Por: Gerald Rodríguez. N
Una desdibujada humanidad en nuestra política actual, hace de la democracia, una indigna solución permanentemente pronta, rancia y remota. Ningún terrestre, no existe la excepción entre los mortales, es indigno de opinar sobre política, pero el país siempre calla, callan las generaciones mayores y jóvenes, callan los que nunca debieron estar callados, y solo es el decreto, curiosa y abusadora estadística, la que habla por miles de peruanos, no siendo nuestra voz aquella montaña de cifras adulteradas, no importándonos el destino, nuestro destino, ni el destino del futuro, por lo que solo nos contentamos a prender la tele y ver como el país se va al derrumbe.
Nuestra crisis política, no es una crisis política que represente el reflejo de los profundos cambios en la población, la tecnología y la dinámica social del siglo XXI, como nos intentan convencer los “reflexionistas” liberales, tampoco existen mecanismos democráticos fuertes ni sólidos, sino que nuestra crisis, muy adentro de este sistema, representa nuestro silencio, nuestro confort, nuestra alejamiento y aislamiento de nuestra responsabilidad ciudadana ante tales hechos vergonzosos de nuestra clase política. Entre la mediocridad y la democracia, nuestro sistema de poder ha sido manejado desde el impulso de los deseos personales, con una jauría de mediocridad de por medio, sumando a esto los intereses personales, la posición de clase, dejando al país a la suerte a quien mejor le alcance todo, en este sistema de pobreza, aun faltándole todo. El enfrentamiento en el ámbito parlamentario – ejecutivo ha limitado hasta el extremo la solución a las crisis que arrastramos casi ya doscientos años. Solo hubo salidas superficiales que han ido aguantando la explosión del gran problema.
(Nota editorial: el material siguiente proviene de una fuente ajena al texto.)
(** * clickhouse_backend.driver.connection

    A shallow embedding of [clickhouse_backend/driver/connection.py]:
    the patched [send_query] routine, the pooled [Cursor] (close, the
    [use_numpy] property, [set_query_execution_args], [__del__],
    [_prepare], [execute] with its row-count emulation) and
    [Connection.cursor].

    Python [str] values are sequences of Unicode code points, so a
    string is a list of code points here; mutable objects are records
    threaded through a state-and-exception monad; calls made to the
    collaborators that live outside the file (the pool, the client
    handle) are recorded in a trace. *)

From Stdlib Require Import List ZArith NArith Bool String Ascii Lia.
Import ListNotations.

Local Open Scope string_scope.
Local Open Scope list_scope.

(** ** Python strings *)

Module PyStr.

Definition char := N.
Definition str := list char.

(** A source literal, code point by code point. *)
Definition lit (s : string) : str :=
  map N_of_ascii (list_ascii_of_string s).

Definition dquote : char := 34%N.
Definition backslash : char := 92%N.
Definition newline : char := 10%N.

(** [s] between two double quotes. *)
Definition quoted (s : str) : str := dquote :: s ++ [dquote].

Fixpoint str_eqb (a b : str) : bool :=
  match a, b with
  | [], [] => true
  | x :: a', y :: b' => N.eqb x y && str_eqb a' b'
  | _, _ => false
  end.

(** [s.startswith(p)] *)
Fixpoint startswith (p s : str) : bool :=
  match p, s with
  | [], _ => true
  | x :: p', y :: s' => N.eqb x y && startswith p' s'
  | _ :: _, [] => false
  end.

Definition len (s : str) : Z := Z.of_nat (List.length s).

(** [str.upper()] of one code point.  On the Latin-1 range
    U+0000..U+00FF the table is written out: a..z and the accented
    lower-case letters move down by 32, the micro sign and
    y-diaeresis leave the range, and sharp s (U+00DF) becomes the two
    letters SS.  The rest of the Unicode table is [above]. *)
Definition upper_char (above : char -> str) (c : char) : str :=
  (if 255 <? c then above c
   else if (97 <=? c) && (c <=? 122) then [c - 32]
   else if c =? 181 then [924]
   else if c =? 223 then [83; 83]
   else if (224 <=? c) && (c <=? 254) && negb (c =? 247) then [c - 32]
   else if c =? 255 then [376]
   else [c])%N.

(** [s.upper()], given the table above Latin-1. *)
Definition upper_with (above : char -> str) (s : str) : str :=
  flat_map (upper_char above) s.

(** [s.rfind(sub, start)] for [0 <= start]: the highest index
    [k >= start] at which [sub] occurs in [s], or [-1].  The scan
    carries the index [k] of the suffix it is looking at. *)
Fixpoint rfind_at (sub s : str) (k start : Z) : Z :=
  match s with
  | [] => if startswith sub [] && (start <=? k)%Z then k else (-1)%Z
  | _ :: s' =>
      let r := rfind_at sub s' (k + 1) start in
      if (0 <=? r)%Z then r
      else if startswith sub s && (start <=? k)%Z then k else (-1)%Z
  end.

Definition rfind_from (s sub : str) (start : Z) : Z := rfind_at sub s 0 start.

(** [s.rfind(sub)] *)
Definition rfind (s sub : str) : Z := rfind_from s sub 0.

(** A slice bound, clipped the way Python clips it. *)
Definition clip (n k : Z) : nat :=
  Z.to_nat (if (k <? 0)%Z then Z.max 0 (k + n) else Z.min k n).

(** [s[a:b]] *)
Definition slice (s : str) (a b : Z) : str :=
  skipn (clip (len s) a) (firstn (clip (len s) b) s).

(** [s[a:]] *)
Definition slice_from (s : str) (a : Z) : str :=
  skipn (clip (len s) a) s.

(** [sub] occurs somewhere in [s]. *)
Definition occurs (sub s : str) : Prop :=
  exists pre post, s = pre ++ sub ++ post.

End PyStr.
Import PyStr.

(** ** The statement shape

    [update_pattern] is the compiled regular expression: the literal
    ALTER TABLE and a space, then the group [name_regex], then the
    literal UPDATE between two spaces.  [name_regex] is a double
    quote, one or more repetitions of either a character other than a
    double quote or a backslash followed by any character, and a
    closing double quote. *)

Module Pattern.
(** In a token-limited race the loop stops at the limit. *)
Lemma lane_loop_token_limit L st chunks rest fin :
  mode config = token_limit ->
  tokenLimit config = Some L ->
  (0 < L)%Z ->
  (lane_tokenCount st <= L)%Z ->
  (L - lane_tokenCount st < Z.of_nat (length chunks))%Z ->
  loop st (List.map Chunk chunks ++ rest) fin
  = (List.map (RECEIVE_CHUNK resultId)
              (firstn (Z.to_nat (L - lane_tokenCount st)) chunks),
     mkLane (sawMetrics st) L (lane_clock st), Broke).
Proof.
  intros Hmode Hlim HL. revert st.
  induction chunks as [|c chunks IH]; intros st Hle Hlen.
  - simpl in Hlen. lia.
  - simpl. rewrite Hmode, Hlim. simpl.
    destruct (Z.eqb_spec L 0); [lia|]. simpl.
    destruct (Z.leb_spec L (lane_tokenCount st)).
    + assert (lane_tokenCount st = L) as Heq by lia.
      rewrite Heq, Z.sub_diag. simpl. destruct st; simpl in *. by subst.
    + simpl.
      rewrite IH; simpl; [|lia|simpl in Hlen; lia].
      replace (Z.to_nat (L - lane_tokenCount st))
        with (S (Z.to_nat (L - (lane_tokenCount st + 1)))) by lia.
      done.
Qed.

End LaneFacts.

(** C5.  In token_limit mode with limit L > 0, a lane whose stream begins
    with more than L chunks takes exactly the first L of them, stops, and
    gets synthesized metrics whose tokenCount and outputTokens are both L. *)
Theorem token_limit_truncates (config : RaceConfig) (start : Z)
  (clock_now : nat -> Z) (resultId : jstring) (s : Stream) (L : Z)
  (chunks : list jstring) (rest : list CompletionResult) :
  mode config = token_limit ->
  tokenLimit config = Some L ->
  (0 < L)%Z ->
  events s = List.map Chunk chunks ++ rest ->
  (L < Z.of_nat (length chunks))%Z ->
  exists m,
    consume config start clock_now resultId s
    = List.map (RECEIVE_CHUNK resultId) (firstn (Z.to_nat L) chunks)
      ++ [FINISH_STREAM resultId m]
    /\ tokenCount m = L /\ outputTokens m = Some L.
Proof.
  intros Hmode Hlim HL Hev Hlen. unfold consume. rewrite Hev.
  rewrite (lane_loop_token_limit config start clock_now resultId L);
    simpl; try done; try lia.
  rewrite Z.sub_0_r. unfold after_loop. simpl. rewrite Hmode.
  eexists. split; [reflexivity|]. by simpl.
Qed.

Lemma token_limit_truncates_witness :
  exists m,
    consume (Sample.config token_limit 2) 1000%Z (fun k => (1050 + Z.of_nat k)%Z)
            (Js.lit "zhipu-glm-4") Sample.three_chunks
    = List.map (RECEIVE_CHUNK (Js.lit "zhipu-glm-4"))
               (firstn (Z.to_nat 2) [Js.lit "a"; Js.lit "b"; Js.lit "c"])
      ++ [FINISH_STREAM (Js.lit "zhipu-glm-4") m]
    /\ tokenCount m = 2%Z /\ outputTokens m = Some 2%Z.
Proof.
  apply (token_limit_truncates (Sample.config token_limit 2) 1000%Z _ _
           Sample.three_chunks 2%Z [Js.lit "a"; Js.lit "b"; Js.lit "c"]
           [Metrics Sample.metrics0]);
    [reflexivity | reflexivity | lia | reflexivity | simpl; lia].
Defined.

(** C6, as the code has it.  When the loop of a lane is left by [break]
    before any metrics event was seen, the lane dispatches, after its chunks,
    one FINISH_STREAM with synthesized metrics: startTime is the race start,
    firstTokenTime is the race start plus 100 in every case, whatever the
    stream carried and whenever its first chunk came (the lane keeps no
    first-token time stamp), finishTime is the clock read on leaving the
    loop, and tokenCount and outputTokens are the number of chunks the lane
    took. *)
Theorem cut_short_synthesizes (config : RaceConfig) (start : Z)
  (clock_now : nat -> Z) (resultId : jstring) (s : Stream)
  (acts : list AppAction) (st : LaneLocals) :
  lane_loop config start clock_now resultId (mkLane false 0%Z 0)
            (events s) (finished s) = (acts, st, Broke) ->
  sawMetrics st = false ->
  exists chunks,
    acts = List.map (RECEIVE_CHUNK resultId) chunks
    /\ lane_tokenCount st = Z.of_nat (length chunks)
    /\ consume config start clock_now resultId s
       = acts ++ [FINISH_STREAM resultId
                    (mkMetrics start (Some (start + 100)%Z)
                               (Some (clock_now (lane_clock st)))
                               (Z.of_nat (length chunks)) None
                               (Some (Z.of_nat (length chunks))))].
Proof.
  intros Hloop Hsaw.
  destruct (lane_loop_chunks_only _ _ _ _ _ _ _ _ _ _ Hloop Hsaw)
    as [_ [chunks [Hacts Hcount]]].
  simpl in Hcount.
  exists chunks. split; [done|]. split; [done|].
  unfold consume. rewrite Hloop. unfold after_loop. rewrite Hsaw.
  unfold synthetic_metrics. rewrite Hcount.
  by destruct (lane_loop_broke _ _ _ _ _ _ _ _ _ Hloop) as [-> | ->].
Qed.

Lemma cut_short_synthesizes_witness :
  exists chunks,
    List.map (RECEIVE_CHUNK (Js.lit "zhipu-glm-4")) [Js.lit "a"; Js.lit "b"]
    = List.map (RECEIVE_CHUNK (Js.lit "zhipu-glm-4")) chunks
    /\ 2%Z = Z.of_nat (length chunks)
    /\ consume (Sample.config token_limit 2) 1000%Z
               (fun k => (1050 + Z.of_nat k)%Z)
               (Js.lit "zhipu-glm-4") Sample.three_chunks
       = List.map (RECEIVE_CHUNK (Js.lit "zhipu-glm-4")) [Js.lit "a"; Js.lit "b"]
         ++ [FINISH_STREAM (Js.lit "zhipu-glm-4")
               (mkMetrics 1000%Z (Some (1000 + 100)%Z) (Some 1050%Z)
                          (Z.of_nat (length chunks)) None
                          (Some (Z.of_nat (length chunks))))].
Proof.
  apply (cut_short_synthesizes (Sample.config token_limit 2) 1000%Z
           (fun k => (1050 + Z.of_nat k)%Z) (Js.lit "zhipu-glm-4")
           Sample.three_chunks
           (List.map (RECEIVE_CHUNK (Js.lit "zhipu-glm-4")) [Js.lit "a"; Js.lit "b"])
           (mkLane false 2%Z 0));
    reflexivity.
Defined.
Pero esta explosión del gran problema del Perú y del peruano suma la crisis de carácter estructural, profunda, enconando sus raíces del aparato económico, social, cultural y que, cereza de un pastel, se posesiona de forma especial en el ámbito político, en sus diversas instancias, y en la superestructura del tejido social. Pero el peruano de abajo es una de esas pocas clases sociales que vive desgarrado y feliz, en medio de su silencio, y en medio de tanta podredumbre, incapaz de enarbolar un gran movimiento social. El deterioro social no va a parar con una reforma ni con un decreto supremo, el deterioro más que nunca vino para seguir zanjando lo peor de quienes elegimos para que nos represente, gracias a su carisma o a su payasada, a su absurda óptica de la realidad o simplemente a su alto nivel de mediocridad que se esconde en el regalo de un táper en campaña electorera. No existe voluntad política al más alto nivel de los dirigentes del país, como el presidente de la República, los congresistas, los líderes regionales y municipales, para mejorar en algo la ciudad, el país y la clase política. No existe liderazgo ético en el país, tampoco se ha tomado las medidas preventivas para que el cáncer de la corrupción no avance. Ningún líder ha intentado depurar de las instituciones ese fenómeno que se llama corrupción, nadie quiere sanear donde se ha infiltrado el crimen organizado y la corrupción. Y aunque la corrupción es más visible y con una faz más grosera, como es la impunidad, el desafío de existir ahora en este país nos convierte en cómplice, quizás por ese silencio que tanto adoramos, por esa mediocridad que aplaudimos, y por este sistema que nos hace feliz, mientras que nos devora, mientras más peruanos cosechan pobreza quedándose en casa, más pobreza mental cuando se enciende el circo.